Aim of the task » Could you reproduce all of the records exactly?

Source data »
(** On that machine nothing is detected, and the stale row alone makes the
    run return the tables. *)
Example stale_run_finds_nothing :
  st_OS_INFO stale_run.1.2 = st_OS_INFO stale_state ∧
  st_OS_INFO stale_state ≠ ∅ ∧
  (get_oss (env := machine_env bare_machine) linux_inventory
           (initial_state false)).1.1 = Ok NoOSFound.
Proof.
  split; [vm_compute; reflexivity|]. split; [|vm_compute; reflexivity].
  intros Hempty.
  assert (Hl : st_OS_INFO stale_state !! "Ubuntu 20.04" = Some os_ubuntu)
    by apply lookup_insert_eq.
  rewrite Hempty in Hl. by rewrite lookup_empty in Hl.
Qed.

Lemma get_oss_system_info_witness :
  let i := st_SYSTEM_INFO (initial_state false) in
  let i' := st_SYSTEM_INFO ubuntu_run.1.2 in
  IsLiveDisk i' = IsLiveDisk i ∧
  DisableBootloaderOperations i' = DisableBootloaderOperations i ∧
  DisableBootloaderOperationsBecause i' = DisableBootloaderOperationsBecause i ∧
  (CurrentOS i' = CurrentOS i ∨
   ∃ rec d, CurrentOS i' = Some rec ∧ IsCurrentOS rec = true ∧
            PackageManager rec ≠ Unknown ∧
            linux_inventory !! Partition rec = Some d ∧
            linux_family d = true ∧
            is_live_root "/dev/sda2" (Partition rec) d = true) ∧
  ((∀ p d, linux_inventory !! p = Some d → linux_family d = true →
           is_live_root "/dev/sda2" p d = false) → i' = i).
Proof.
  apply (get_oss_system_info
           (env := machine_env ubuntu_machine) linux_inventory
           (initial_state false) ubuntu_run.1.1 ubuntu_run.1.2 ubuntu_run.2).
  vm_compute. reflexivity.
Defined.

(** ** The matcher: the keys it needs *)

Section MatcherErrors.
Context (OS_INFO : gmap string OSRecord) (DISK_INFO : gmap string DiskEntry).
Import Matcher.



End MatcherErrors.

(** The record of [os_ubuntu] against an inventory that lacks its root
    partition: the identifier is the root partition itself, and the call
    raises instead of answering yes; an OS that has no row raises even for
    the identifier "Unknown". *)
Example partition_matches_os_raises :
  Matcher.partition_matches_os matcher_os_info ∅ "/dev/sda2" "Ubuntu 20.04"
  = Raise (KeyError "/dev/sda2") ∧
  Matcher.partition_matches_os matcher_os_info matcher_disk_info
    Unknown "Fedora" = Raise (KeyError "Fedora").
Proof. split; vm_compute; reflexivity. Qed.

(** ** The classifier: unmounts, order and report *)

(** Looking up a key after an assignment. *)
Lemma dict_get_set {V} (k k' : string) (v : V) (d : list (string * V)) :
  dict_get k (dict_set k' v d)
  = if bool_decide (k' = k) then Some v else dict_get k d.
Proof.
  induction d as [|[k0 v0] d IH]; cbn [dict_set dict_get]; [done|].
  destruct (decide (k0 = k')) as [->|Hne].
  - rewrite (bool_decide_eq_true_2 (k' = k')) by done.
    cbn [dict_get]. by destruct (bool_decide (k' = k)).
  - rewrite (bool_decide_eq_false_2 (k0 = k')) by done.
    cbn [dict_get]. rewrite IH.
    repeat case_bool_decide; congruence.
Qed.

(** The end of a run whose outcome is known. *)
Ltac run_end H :=
  lazymatch type of H with
  | ret _ _ = _ =>
      apply ret_inv in H;
      let He := fresh "He" in let Hs := fresh "Hs" in let Hv := fresh "Hv" in
      destruct H as (He & Hs & Hv); simplify_eq
  | raise _ _ = _ =>
      apply raise_inv in H;
      let He := fresh "He" in let Hs := fresh "Hs" in let Hv := fresh "Hv" in
      destruct H as (He & Hs & Hv); simplify_eq
  end.

Section AccumulateTraces.
Context {World : Type} {A S : Type}.
Implicit Types (st : State World) (body : A → S → M World S).

(** An invariant of the local variables, the state and the trace so far. *)
Lemma for_acc_trace_invariant
  (I : list A → S → State World → list Event → Prop) body l :
  (∀ pre x suf acc st acc' st' evs0 evs,
     l = pre ++ x :: suf → I pre acc st evs0 →
     body x acc st = (Ok acc', st', evs) →
     I (pre ++ [x]) acc' st' (evs0 ++ evs)) →
  ∀ acc st acc' st' evs,
    I [] acc st [] → for_acc l acc body st = (Ok acc', st', evs) →
    I l acc' st' evs.
Proof.
  intros Hstep.
  assert (Hgen : ∀ suf pre acc st acc' st' evs0 evs,
             l = pre ++ suf → I pre acc st evs0 →
             for_acc suf acc body st = (Ok acc', st', evs) →
             I l acc' st' (evs0 ++ evs)).
  { induction suf as [|x suf IH];
      intros pre acc st acc' st' evs0 evs Hl HI Hrun.
    - apply ret_inv in Hrun. destruct Hrun as ([= <-] & -> & ->).
      by rewrite Hl, !app_nil_r.
    - apply for_acc_cons_inv in Hrun.
      destruct Hrun as [(acc1 & st1 & evs1 & evs2 & Hb & Hk & ->)|(e & _ & [=])].
      rewrite app_assoc.
      eapply (IH (pre ++ [x])); [|eapply Hstep; eauto|exact Hk].
      by rewrite <- app_assoc. }
  intros acc st acc' st' evs HI Hrun.
  apply (Hgen l [] acc st acc' st' [] evs); done.
Qed.

End AccumulateTraces.

Section GateMore.
Context {World : Type} {env : Environment World}.
Context (DISK_INFO : gmap string DiskEntry).
Implicit Types st : State World.

(** One iteration of the classifier unmounts nothing, and then records a
    partition, if at all, as not to be remounted; or it asks for the mount
    point of its partition and unmounts it, once, and records it for a
    remount at that mount point exactly when the unmount succeeded. *)
Lemma checkable_body_unmount root_fs missing disk d fs dnc st r st' evs :
  DISK_INFO !! disk = Some d →
  checkable_body DISK_INFO root_fs missing disk (fs, dnc) st
  = (r, st', evs) →
  ∀ fs' dnc', r = Ok (fs', dnc') →
  ((∀ t c, EvUnmount t c ∉ evs) ∧
   (fs' = fs ∨ fs' = dict_set disk (mkCheckEntry false "None") fs)) ∨
  (∃ mp code,
     EvGetMountPointOf disk mp ∈ evs ∧ EvUnmount disk code ∈ evs ∧
     (∀ t c, EvUnmount t c ∈ evs → t = disk ∧ c = code) ∧
     is_device d = false ∧
     is_busy_root (st_SYSTEM_INFO st) root_fs disk = false ∧
     is_root_alias root_fs d = false ∧ unrecognised d = false ∧
     fs' = (if bool_decide (code ≠ 0) then fs
            else dict_set disk (mkCheckEntry true mp) fs)).
Proof.
  intros Hd Hrun. unfold_gate Hrun. rewrite Hd in Hrun.
  repeat (cbn [reason check_this_fs mount_point remount_fs_after] in Hrun;
          run_step Hrun); simplify_eq.
  all: intros fs' dnc' [= <- <-].
  all: try (left; split;
            [intros t c Hin; in_events; done|first [by left|by right]]).
  all: right; eexists _, _.
  all: split; [rewrite !elem_of_cons; auto 10|].
  all: split; [rewrite !elem_of_cons; auto 10|].
  all: split; [intros t c Hin; in_events; simplify_eq; done|].
  all: unfold is_device, is_busy_root, is_root_alias, unrecognised.
  all: repeat match goal with
       | H : ?b = _ |- context [?b] => rewrite H
       end.
  all: cbn [negb andb] in *; repeat split; done.
Qed.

Exercise response »
(** On that machine nothing is detected, and the stale row alone makes the
    run return the tables. *)
Example stale_run_finds_nothing :
  st_OS_INFO stale_run.1.2 = st_OS_INFO stale_state ∧
  st_OS_INFO stale_state ≠ ∅ ∧
  (get_oss (env := machine_env bare_machine) linux_inventory
           (initial_state false)).1.1 = Ok NoOSFound.
Proof.
  split; [vm_compute; reflexivity|]. split; [|vm_compute; reflexivity].
  intros Hempty.
  assert (Hl : st_OS_INFO stale_state !! "Ubuntu 20.04" = Some os_ubuntu)
    by apply lookup_insert_eq.
  rewrite Hempty in Hl. by rewrite lookup_empty in Hl.
Qed.

Lemma get_oss_system_info_witness :
  let i := st_SYSTEM_INFO (initial_state false) in
  let i' := st_SYSTEM_INFO ubuntu_run.1.2 in
  IsLiveDisk i' = IsLiveDisk i ∧
  DisableBootloaderOperations i' = DisableBootloaderOperations i ∧
  DisableBootloaderOperationsBecause i' = DisableBootloaderOperationsBecause i ∧
  (CurrentOS i' = CurrentOS i ∨
   ∃ rec d, CurrentOS i' = Some rec ∧ IsCurrentOS rec = true ∧
            PackageManager rec ≠ Unknown ∧
            linux_inventory !! Partition rec = Some d ∧
            linux_family d = true ∧
            is_live_root "/dev/sda2" (Partition rec) d = true) ∧
  ((∀ p d, linux_inventory !! p = Some d → linux_family d = true →
           is_live_root "/dev/sda2" p d = false) → i' = i).
Proof.
  apply (get_oss_system_info
           (env := machine_env ubuntu_machine) linux_inventory
           (initial_state false) ubuntu_run.1.1 ubuntu_run.1.2 ubuntu_run.2).
  vm_compute. reflexivity.
Defined.

(** ** The matcher: the keys it needs *)

Section MatcherErrors.
Context (OS_INFO : gmap string OSRecord) (DISK_INFO : gmap string DiskEntry).
Import Matcher.



End MatcherErrors.

(** The record of [os_ubuntu] against an inventory that lacks its root
    partition: the identifier is the root partition itself, and the call
    raises instead of answering yes; an OS that has no row raises even for
    the identifier "Unknown". *)
Example partition_matches_os_raises :
  Matcher.partition_matches_os matcher_os_info ∅ "/dev/sda2" "Ubuntu 20.04"
  = Raise (KeyError "/dev/sda2") ∧
  Matcher.partition_matches_os matcher_os_info matcher_disk_info
    Unknown "Fedora" = Raise (KeyError "Fedora").
Proof. split; vm_compute; reflexivity. Qed.

(** ** The classifier: unmounts, order and report *)

(** Looking up a key after an assignment. *)
Lemma dict_get_set {V} (k k' : string) (v : V) (d : list (string * V)) :
  dict_get k (dict_set k' v d)
  = if bool_decide (k' = k) then Some v else dict_get k d.
Proof.
  induction d as [|[k0 v0] d IH]; cbn [dict_set dict_get]; [done|].
  destruct (decide (k0 = k')) as [->|Hne].
  - rewrite (bool_decide_eq_true_2 (k' = k')) by done.
    cbn [dict_get]. by destruct (bool_decide (k' = k)).
  - rewrite (bool_decide_eq_false_2 (k0 = k')) by done.
    cbn [dict_get]. rewrite IH.
    repeat case_bool_decide; congruence.
Qed.

(** The end of a run whose outcome is known. *)
Ltac run_end H :=
  lazymatch type of H with
  | ret _ _ = _ =>
      apply ret_inv in H;
      let He := fresh "He" in let Hs := fresh "Hs" in let Hv := fresh "Hv" in
      destruct H as (He & Hs & Hv); simplify_eq
  | raise _ _ = _ =>
      apply raise_inv in H;
      let He := fresh "He" in let Hs := fresh "Hs" in let Hv := fresh "Hv" in
      destruct H as (He & Hs & Hv); simplify_eq
  end.

Section AccumulateTraces.
Context {World : Type} {A S : Type}.
Implicit Types (st : State World) (body : A → S → M World S).

(** An invariant of the local variables, the state and the trace so far. *)
Lemma for_acc_trace_invariant
  (I : list A → S → State World → list Event → Prop) body l :
  (∀ pre x suf acc st acc' st' evs0 evs,
     l = pre ++ x :: suf → I pre acc st evs0 →
     body x acc st = (Ok acc', st', evs) →
     I (pre ++ [x]) acc' st' (evs0 ++ evs)) →
  ∀ acc st acc' st' evs,
    I [] acc st [] → for_acc l acc body st = (Ok acc', st', evs) →
    I l acc' st' evs.
Proof.
  intros Hstep.
  assert (Hgen : ∀ suf pre acc st acc' st' evs0 evs,
             l = pre ++ suf → I pre acc st evs0 →
             for_acc suf acc body st = (Ok acc', st', evs) →
             I l acc' st' (evs0 ++ evs)).
  { induction suf as [|x suf IH];
      intros pre acc st acc' st' evs0 evs Hl HI Hrun.
    - apply ret_inv in Hrun. destruct Hrun as ([= <-] & -> & ->).
      by rewrite Hl, !app_nil_r.
    - apply for_acc_cons_inv in Hrun.
      destruct Hrun as [(acc1 & st1 & evs1 & evs2 & Hb & Hk & ->)|(e & _ & [=])].
      rewrite app_assoc.
      eapply (IH (pre ++ [x])); [|eapply Hstep; eauto|exact Hk].
      by rewrite <- app_assoc. }
  intros acc st acc' st' evs HI Hrun.
  apply (Hgen l [] acc st acc' st' [] evs); done.
Qed.

End AccumulateTraces.

Section GateMore.
Context {World : Type} {env : Environment World}.
Context (DISK_INFO : gmap string DiskEntry).
Implicit Types st : State World.

(** One iteration of the classifier unmounts nothing, and then records a
    partition, if at all, as not to be remounted; or it asks for the mount
    point of its partition and unmounts it, once, and records it for a
    remount at that mount point exactly when the unmount succeeded. *)
Lemma checkable_body_unmount root_fs missing disk d fs dnc st r st' evs :
  DISK_INFO !! disk = Some d →
  checkable_body DISK_INFO root_fs missing disk (fs, dnc) st
  = (r, st', evs) →
  ∀ fs' dnc', r = Ok (fs', dnc') →
  ((∀ t c, EvUnmount t c ∉ evs) ∧
   (fs' = fs ∨ fs' = dict_set disk (mkCheckEntry false "None") fs)) ∨
  (∃ mp code,
     EvGetMountPointOf disk mp ∈ evs ∧ EvUnmount disk code ∈ evs ∧
     (∀ t c, EvUnmount t c ∈ evs → t = disk ∧ c = code) ∧
     is_device d = false ∧
     is_busy_root (st_SYSTEM_INFO st) root_fs disk = false ∧
     is_root_alias root_fs d = false ∧ unrecognised d = false ∧
     fs' = (if bool_decide (code ≠ 0) then fs
            else dict_set disk (mkCheckEntry true mp) fs)).
Proof.
  intros Hd Hrun. unfold_gate Hrun. rewrite Hd in Hrun.
  repeat (cbn [reason check_this_fs mount_point remount_fs_after] in Hrun;
          run_step Hrun); simplify_eq.
  all: intros fs' dnc' [= <- <-].
  all: try (left; split;
            [intros t c Hin; in_events; done|first [by left|by right]]).
  all: right; eexists _, _.
  all: split; [rewrite !elem_of_cons; auto 10|].
  all: split; [rewrite !elem_of_cons; auto 10|].
  all: split; [intros t c Hin; in_events; simplify_eq; done|].
  all: unfold is_device, is_busy_root, is_root_alias, unrecognised.
  all: repeat match goal with
       | H : ?b = _ |- context [?b] => rewrite H
       end.
  all: cbn [negb andb] in *; repeat split; done.
Qed.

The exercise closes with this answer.